Re-excavation of Dabangay, a mid-Holocene settlement site on Mabuyag in western Torres Strait


  • Duncan Wright School of Archaeology and Anthropology, Australian National University
  • Peter Hiscock Department of Archaeology, University of Sydney
  • Ken Aplin Division of Mammals, National Museum of Natural History, Smithsonian Institution



The discovery and initial excavation of Dabangay in 2006 established a 7200 year chronology for human settlement on Mabuyag (Mabuiag) in western Torres Strait. This was one of only two Torres Strait sites to pre-date 4000 years ago, providing a rare opportunity to study human activities spanning the mid-to-late Holocene. Remarkable organic preservation and a large mid-Holocene stone artefact assemblage provided insights into long-term continuity and change in lithic technologies and economic strategies; however, results remained preliminary owing to uncertainties about site disturbance.
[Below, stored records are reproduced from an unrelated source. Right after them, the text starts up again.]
(* ===== verification/Supervisor.v ===== *)
(** * The supervisor backend

    [rhs-supervisor/supervisor/backend/backend.go]: the events it answers, the
    nodes it attaches, and its queries, which it answers from the chains
    database: access lists, safety labels and super roots.

    The databases are opened by parameters, a node is its answers, and the
    controller of the nodes is a parameter.  [ctx] gives the error of the
    context, if any, at each round of a loop. *)

From stdpp Require Import base gmap sets list sorting.
From S2P Require Import Prelude EthTypes EntryDB FromDA DepSet CrossGraph CrossCycle HazardSet CrossUpdate LogDB ChainsDB Processors SupervisorTypes.

(** [types.SafetyLevel], a string. *)
Inductive SafetyLevel : Type :=
  | LevelFinalized
  | LevelCrossSafe
  | LevelLocalSafe
  | LevelCrossUnsafe
  | LevelLocalUnsafe
  | LevelInvalid
  | LevelOther (text : string).

(** The part of [syncnode.SyncSource] that the backend asks. *)
Record SyncSource : Type := {
  OutputV0AtTimestamp : Z -> result OutputV0;
  PendingOutputV0AtTimestamp : Z -> result OutputV0;
  L2BlockRefByTimestamp : Z -> result L2BlockRef }.

Record SyncNode : Type := {
  sn_ChainID : result Z;
  sn_AnchorPoint : result RefPair;
  sn_processorSource : Source;
  sn_syncSource : SyncSource }.

Section Supervisor.
Context {Sl Sd : Type} {ESl : EntryStore Sl} {ESd : EntryStore Sd}.
Context {MO : MapOrder} {KC : Keccak} {DS : DependencySet}.

Record SupervisorBackend : Type := {
  su_started : bool;
  su_chainDBs : ChainsDB Sl Sd;
  su_chainProcessors : gmap Z ChainProcessor;
  su_syncSources : gmap Z (option SyncSource);
  su_emitted : list superevent }.

Definition su_emit (su : SupervisorBackend) (ev : superevent) : SupervisorBackend :=
  {| su_started := su_started su; su_chainDBs := su_chainDBs su; su_chainProcessors := su_chainProcessors su;
     su_syncSources := su_syncSources su; su_emitted := su_emitted su ++ [ev] |}.
Definition su_set_dbs (su : SupervisorBackend) (db : ChainsDB Sl Sd) : SupervisorBackend :=
  {| su_started := su_started su; su_chainDBs := db; su_chainProcessors := su_chainProcessors su;
     su_syncSources := su_syncSources su; su_emitted := su_emitted su |}.
Definition su_set_started (su : SupervisorBackend) (b : bool) : SupervisorBackend :=
  {| su_started := b; su_chainDBs := su_chainDBs su; su_chainProcessors := su_chainProcessors su;
     su_syncSources := su_syncSources su; su_emitted := su_emitted su |}.
Definition su_set_processors (su : SupervisorBackend) (ps : gmap Z ChainProcessor) : SupervisorBackend :=
  {| su_started := su_started su; su_chainDBs := su_chainDBs su; su_chainProcessors := ps;
     su_syncSources := su_syncSources su; su_emitted := su_emitted su |}.
Definition su_set_sources (su : SupervisorBackend) (ss : gmap Z (option SyncSource)) : SupervisorBackend :=
  {| su_started := su_started su; su_chainDBs := su_chainDBs su; su_chainProcessors := su_chainProcessors su;
     su_syncSources := ss; su_emitted := su_emitted su |}.

Definition su_OnEvent (su : SupervisorBackend) (ev : superevent) : SupervisorBackend * bool :=
  match ev with
  | LocalUnsafeReceivedEvent chainID newLocalUnsafe => (su_emit su (ChainProcessEvent chainID (l1_Number newLocalUnsafe)), true)
  | LocalUnsafeUpdateEvent chainID _ => (su_emit su (UpdateCrossUnsafeRequestEvent chainID), true)
  | CrossUnsafeUpdateEvent chainID _ => (su_emit su (UpdateCrossUnsafeRequestEvent chainID), true)
  | LocalSafeUpdateEvent chainID _ => (su_emit su (UpdateCrossSafeRequestEvent chainID), true)
  | CrossSafeUpdateEvent chainID _ => (su_emit su (UpdateCrossSafeRequestEvent chainID), true)
  | _ => (su, false)
  end.

(** ** Resources *)

Section resources.
Variable OpenLogDB : Z -> result (LogsDB Sl).
Variables OpenLocalDerivationDB OpenCrossDerivationDB : Z -> result Sd.

Definition openChainDBs (su : SupervisorBackend) (chainID : Z) : SupervisorBackend * result unit :=
  match map_err (Wrap "failed to open logDB of chain") (OpenLogDB chainID) with
  | Ok logDB =>
      let su := su_set_dbs su (AddLogDB (su_chainDBs su) chainID logDB) in
      match map_err (Wrap "failed to open local derived-from DB of chain") (OpenLocalDerivationDB chainID) with
      | Ok localDB =>
          let su := su_set_dbs su (AddLocalDerivationDB (su_chainDBs su) chainID localDB) in
          match map_err (Wrap "failed to open cross derived-from DB of chain") (OpenCrossDerivationDB chainID) with
          | Ok crossDB =>
              let su := su_set_dbs su (AddCrossDerivationDB (su_chainDBs su) chainID crossDB) in
              (su_set_dbs su (AddCrossUnsafeTracker (su_chainDBs su) chainID), Ok tt)
          | Err e => (su, Err e)
          | Panic => (su, Panic)
          end
      | Err e => (su, Err e)
      | Panic => (su, Panic)
      end
  | Err e => (su, Err e)
  | Panic => (su, Panic)
  end.

Fixpoint open_chains (su : SupervisorBackend) (chains : list Z) : SupervisorBackend * result unit :=
  match chains with
  | [] => (su, Ok tt)
  | chainID :: chains =>
      match openChainDBs su chainID with
      | (su, Ok _) => open_chains su chains
      | (su, Err e) => (su, Err (Wrap "failed to open chain" e))
      | (su, Panic) => (su, Panic)
      end
  end.

(** The databases, the processors and the empty sources of the chains. *)
Definition initResources (su : SupervisorBackend) : SupervisorBackend * result unit :=
  match open_chains su Chains with
  | (su, Ok _) =>
      let su := su_set_processors su (foldl (fun ps c => <[c := NewChainProcessor c]> ps) (su_chainProcessors su) Chains) in
      (su_set_sources su (foldl (fun ss c => <[c := None]> ss) (su_syncSources su) Chains), Ok tt)
  | r => r
  end.
End resources.

Definition QueryAnchorpoint (su : SupervisorBackend) (chainID : Z) (src : SyncNode) : SupervisorBackend * result unit :=
  match map_err (Wrap "failed to get anchor point") (sn_AnchorPoint src) with
  | Ok anchor => (su_emit su (AnchorEvent chainID anchor), Ok tt)
  | Err e => (su, Err e)
  | Panic => (su, Panic)
  end.

Definition AttachProcessorSource (su : SupervisorBackend) (chainID : Z) (src : Source) : SupervisorBackend * result unit :=
  match su_chainProcessors su !! chainID with
  | None => (su, Err (Msg "unknown chain, cannot attach RPC to processor"))
  | Some proc => (su_set_processors su (<[chainID := AddSource proc src]> (su_chainProcessors su)), Ok tt)
  end.

Definition AttachSyncSource (su : SupervisorBackend) (chainID : Z) (src : SyncSource) : SupervisorBackend * result unit :=
  match su_syncSources su !! chainID with
  | None => (su, Err (Msg "unknown chain, cannot attach RPC to sync source"))
  | Some _ => (su_set_sources su (<[chainID := Some src]> (su_syncSources su)), Ok tt)
  end.

Definition AttachSyncNode (AttachNodeController : Z -> SyncNode -> result unit) (su : SupervisorBackend) (src : SyncNode)
  : SupervisorBackend * result unit :=
  match map_err (Wrap "failed to identify chain ID of sync source") (sn_ChainID src) with
  | Err e => (su, Err e)
  | Panic => (su, Panic)
  | Ok chainID =>
      if negb (HasChain chainID) then (su, Err (Wrap "chain is not part of the interop dependency set" ErrUnknownChain))
      else
        match QueryAnchorpoint su chainID src with
        | (su, Err e) => (su, Err (Wrap "failed to query anchor point" e))
        | (su, Panic) => (su, Panic)
        | (su, Ok _) =>
            match AttachProcessorSource su chainID (sn_processorSource src) with
            | (su, Err e) => (su, Err (Wrap "failed to attach sync source to processor" e))
            | (su, Panic) => (su, Panic)
            | (su, Ok _) =>
                match AttachSyncSource su chainID (sn_syncSource src) with
                | (su, Err e) => (su, Err (Wrap "failed to attach sync source to node" e))
                | (su, Panic) => (su, Panic)
                | (su, Ok _) => (su, AttachNodeController chainID src)
                end
            end
        end
  end.

Definition su_Start (su : SupervisorBackend) : SupervisorBackend * result unit :=
  if su_started su then (su, Err (Msg "already started"))
  else
    let su := su_set_started su true in
    let (db, r) := ResumeFromLastSealedBlock (su_chainDBs su) in
    (su_set_dbs su db, map_err (Wrap "failed to resume chains db") r).

Definition errAlreadyStopped : error := Msg "already stopped".

(** The databases close with [close]. *)
Definition su_Stop (close : result unit) (su : SupervisorBackend) : SupervisorBackend * result unit :=
  if negb (su_started su) then (su, Err errAlreadyStopped)
  else (su_set_processors (su_set_started su false) ∅, close).

(** ** Access lists *)

Definition access_query (acc : Access) : ContainsQuery :=
  {| cq_Timestamp := acc_Timestamp acc; cq_BlockNum := acc_BlockNumber acc; cq_LogIdx := acc_LogIndex acc;
     cq_Checksum := acc_Checksum acc |}.

Definition checkAccess (su : SupervisorBackend) (acc : Access) (execAt : ExecutingDescriptor) : result BlockID :=
  let* _ := AccessCheck execAt MessageExpiryWindow (acc_Timestamp acc) in
  let* bl := cdb_Contains (su_chainDBs su) (acc_ChainID acc) (access_query acc) in
  Ok (BlockSeal_ID bl).

Definition checkSafety (su : SupervisorBackend) (chainID : Z) (blockID : BlockID) (safetyLevel : SafetyLevel) : result unit :=
  match safetyLevel with
  | LevelLocalUnsafe => Ok tt
  | LevelCrossUnsafe => cdb_IsCrossUnsafe (su_chainDBs su) chainID blockID
  | LevelLocalSafe => cdb_IsLocalSafe (su_chainDBs su) chainID blockID
  | LevelCrossSafe => cdb_IsCrossSafe (su_chainDBs su) chainID blockID
  | LevelFinalized => cdb_IsFinalized (su_chainDBs su) chainID blockID
  | LevelInvalid | LevelOther _ => Err ErrConflict
  end.

Definition known_level (lvl : SafetyLevel) : bool :=
  match lvl with LevelInvalid | LevelOther _ => false | _ => true end.

(** Every round takes entries off the list, so that as many rounds as entries
    are enough. *)
Fixpoint access_loop (fuel : nat) (ctx : nat -> option error) (su : SupervisorBackend) (entries : list bytes)
    (minSafety : SafetyLevel) (execAt : ExecutingDescriptor) : result unit :=
  match entries, fuel with
  | [], _ => Ok tt
  | _, O => Panic
  | _, S fuel =>
      match ctx fuel with
      | Some e => Err (Wrap "stopped acces-list check early" e)
      | None =>
          let* (remaining, acc) := map_err (Wrap "failed to read data") (ParseAccess entries) in
          let* msgBlock := map_err (fun _ => ErrConflict) (checkAccess su acc execAt) in
          let* _ := map_err (fun _ => ErrConflict) (checkSafety su (acc_ChainID acc) msgBlock minSafety) in
          access_loop fuel ctx su remaining minSafety execAt
      end
  end.

Definition CheckAccessList (ctx : nat -> option error) (su : SupervisorBackend) (inboxEntries : list bytes)
    (minSafety : SafetyLevel) (executingDescriptor : ExecutingDescriptor) : result unit :=
  if negb (known_level minSafety) then Err (Msg "unexpected min-safety level")
  else access_loop (length inboxEntries) ctx su inboxEntries minSafety executingDescriptor.

(** ** Labels *)

Definition ids_of (p : SealPair) : BlockID * BlockID := (BlockSeal_ID (sp_Source p), BlockSeal_ID (sp_Derived p)).

Definition su_CrossSafe (su : SupervisorBackend) (chainID : Z) : result (BlockID * BlockID) :=
  let* p := cdb_CrossSafe (su_chainDBs su) chainID in Ok (ids_of p).
Definition su_LocalSafe (su : SupervisorBackend) (chainID : Z) : result (BlockID * BlockID) :=
  let* p := cdb_LocalSafe (su_chainDBs su) chainID in Ok (ids_of p).
Definition su_LocalUnsafe (su : SupervisorBackend) (chainID : Z) : result BlockID :=
  let* v := cdb_LocalUnsafe (su_chainDBs su) chainID in Ok (BlockSeal_ID v).
Definition su_CrossUnsafe (su : SupervisorBackend) (chainID : Z) : result BlockID :=
  let* v := cdb_CrossUnsafe (su_chainDBs su) chainID in Ok (BlockSeal_ID v).
Definition su_SafeDerivedAt (su : SupervisorBackend) (chainID : Z) (source : BlockID) : result BlockID :=
  let* v := cdb_SafeDerivedAt (su_chainDBs su) chainID source in Ok (BlockSeal_ID v).
Definition su_FindSealedBlock (su : SupervisorBackend) (chainID number : Z) : result BlockID :=
  let* v := cdb_FindSealedBlock (su_chainDBs su) chainID number in Ok (BlockSeal_ID v).
Definition su_Finalized (su : SupervisorBackend) (chainID : Z) : result BlockID :=
  let* v := cdb_Finalized (su_chainDBs su) chainID in Ok (BlockSeal_ID v).
Definition su_FinalizedL1 (su : SupervisorBackend) : result L1BlockRef :=
  let v := finalizedL1 (su_chainDBs su) in
  if bool_decide (v = zeroL1BlockRef) then Err (Msg "finality of L1 is not initialized") else Ok v.

Fixpoint all_derived (su : SupervisorBackend) (source : BlockID) (chains : list Z) (ret : gmap Z BlockID) : result (gmap Z BlockID) :=
  match chains with
  | [] => Ok ret
  | chainID :: chains =>
      let* derived := map_err (Wrap "failed to get last derived block for chain") (su_SafeDerivedAt su chainID source) in
      all_derived su source chains (<[chainID := derived]> ret)
  end.

Definition AllSafeDerivedAt (su : SupervisorBackend) (source : BlockID) : result (gmap Z BlockID) :=
  all_derived su source Chains ∅.

(** ** Super roots *)

(** One chain of the loop: its information and the latest source so far.  A
    source that was never attached is a nil interface. *)
Definition chain_root (su : SupervisorBackend) (timestamp : Z) (crossSafeSource : BlockID) (chainID : Z) : result (ChainRootInfo * BlockID) :=
  match su_syncSources su !! chainID with
  | None => Err (Msg "unknown chain, cannot get sync source")
  | Some None => Panic
  | Some (Some src) =>
      let* output := OutputV0AtTimestamp src timestamp in
      let* pending := PendingOutputV0AtTimestamp src timestamp in
      let info := {| cri_ChainID := chainID; cri_Canonical := OutputRoot output; cri_Pending := OutputV0_Marshal pending |} in
      let* ref := L2BlockRefByTimestamp src timestamp in
      let* source := cdb_CrossDerivedToSource (su_chainDBs su) chainID (L2BlockRef_ID ref) in
      Ok (info, if (bid_Number crossSafeSource =? 0) || (bid_Number crossSafeSource <? bs_Number source)
                then BlockSeal_ID source else crossSafeSource)
  end.

Fixpoint chain_roots (su : SupervisorBackend) (timestamp : Z) (crossSafeSource : BlockID) (chains : list Z)
  : result (list ChainRootInfo * BlockID) :=
  match chains with
  | [] => Ok ([], crossSafeSource)
  | chainID :: chains =>
      let* (info, crossSafeSource) := chain_root su timestamp crossSafeSource chainID in
      let* (infos, crossSafeSource) := chain_roots su timestamp crossSafeSource chains in
      Ok (info :: infos, crossSafeSource)
  end.

Definition SuperRootAtTimestamp (su : SupervisorBackend) (timestamp : Z) : result SuperRootResponse :=
  let* (chainInfos, crossSafeSource) := chain_roots su timestamp zeroBlockID (merge_sort Z.le Chains) in
  let super := {| sv_Timestamp := timestamp; sv_Chains := info_output <$> chainInfos |} in
  Ok {| sr_CrossSafeDerivedFrom := crossSafeSource; sr_Timestamp := timestamp; sr_SuperRoot := SuperRoot super;
        sr_Version := SuperRootVersionV1; sr_Chains := chainInfos |}.
End Supervisor.

#[global] Arguments SupervisorBackend Sl Sd : clear implicits.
This paper presents results from a second field season of excavations at Dabangay. We suggest chronological association between emerging lithic technologies and altered subsistence practices. Large marine vertebrate bone (present in small quantities from initial settlement), increased after 4200 years ago coincident with increased preference for production of quartz bipolar flakes. A further development after 1800–1600 years ago involved a substantial increase in large and small marine vertebrates and a further increase in the ratio of quartz to igneous lithics.